**Your assignment**
Find the line with "From S2P Require Import KernelBase" in the entries below, then reproduce it and every line after it down to and including the line with "tree or a page that it maps. *)", exactly.

[Dataset entries]
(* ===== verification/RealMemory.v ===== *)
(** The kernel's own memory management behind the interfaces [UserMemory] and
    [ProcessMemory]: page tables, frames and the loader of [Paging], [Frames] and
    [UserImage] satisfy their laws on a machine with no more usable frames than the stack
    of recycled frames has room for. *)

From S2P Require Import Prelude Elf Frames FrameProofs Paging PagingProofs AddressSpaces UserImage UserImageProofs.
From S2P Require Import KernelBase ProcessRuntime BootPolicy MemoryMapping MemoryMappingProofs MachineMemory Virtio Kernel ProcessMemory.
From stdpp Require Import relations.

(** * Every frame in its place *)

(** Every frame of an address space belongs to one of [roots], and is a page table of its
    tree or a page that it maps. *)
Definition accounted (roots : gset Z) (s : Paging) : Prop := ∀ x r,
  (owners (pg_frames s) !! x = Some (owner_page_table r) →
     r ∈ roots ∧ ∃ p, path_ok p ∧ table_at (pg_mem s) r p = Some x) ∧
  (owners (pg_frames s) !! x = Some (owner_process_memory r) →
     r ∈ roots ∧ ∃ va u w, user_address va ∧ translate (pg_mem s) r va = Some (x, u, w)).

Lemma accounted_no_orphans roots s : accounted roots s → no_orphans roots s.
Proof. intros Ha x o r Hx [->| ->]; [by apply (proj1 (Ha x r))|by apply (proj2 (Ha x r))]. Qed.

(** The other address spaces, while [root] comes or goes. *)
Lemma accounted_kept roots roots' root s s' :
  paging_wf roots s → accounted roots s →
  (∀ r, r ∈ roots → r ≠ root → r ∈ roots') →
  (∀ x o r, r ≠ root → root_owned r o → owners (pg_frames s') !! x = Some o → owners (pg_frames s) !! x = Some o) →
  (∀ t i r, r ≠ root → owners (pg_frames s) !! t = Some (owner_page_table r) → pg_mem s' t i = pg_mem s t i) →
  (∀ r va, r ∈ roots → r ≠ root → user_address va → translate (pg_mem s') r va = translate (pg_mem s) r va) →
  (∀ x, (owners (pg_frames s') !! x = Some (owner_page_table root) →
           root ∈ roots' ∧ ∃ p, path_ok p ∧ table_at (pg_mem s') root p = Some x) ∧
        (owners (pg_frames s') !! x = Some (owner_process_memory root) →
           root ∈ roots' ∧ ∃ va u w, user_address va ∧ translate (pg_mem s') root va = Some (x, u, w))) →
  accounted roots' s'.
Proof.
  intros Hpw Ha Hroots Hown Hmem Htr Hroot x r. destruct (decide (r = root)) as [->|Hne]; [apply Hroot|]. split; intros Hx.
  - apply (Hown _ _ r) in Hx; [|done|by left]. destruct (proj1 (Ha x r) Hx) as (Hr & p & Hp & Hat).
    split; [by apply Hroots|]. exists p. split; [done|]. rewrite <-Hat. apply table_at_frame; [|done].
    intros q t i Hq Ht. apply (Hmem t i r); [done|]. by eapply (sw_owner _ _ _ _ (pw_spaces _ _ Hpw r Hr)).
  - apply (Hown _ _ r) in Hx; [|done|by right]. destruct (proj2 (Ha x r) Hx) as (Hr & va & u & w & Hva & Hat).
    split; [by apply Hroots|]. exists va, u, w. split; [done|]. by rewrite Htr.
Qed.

**Output of the task**
From S2P Require Import KernelBase ProcessRuntime BootPolicy MemoryMapping MemoryMappingProofs MachineMemory Virtio Kernel ProcessMemory.
From stdpp Require Import relations.

(** * Every frame in its place *)

(** Every frame of an address space belongs to one of [roots], and is a page table of its
    tree or a page that it maps. *)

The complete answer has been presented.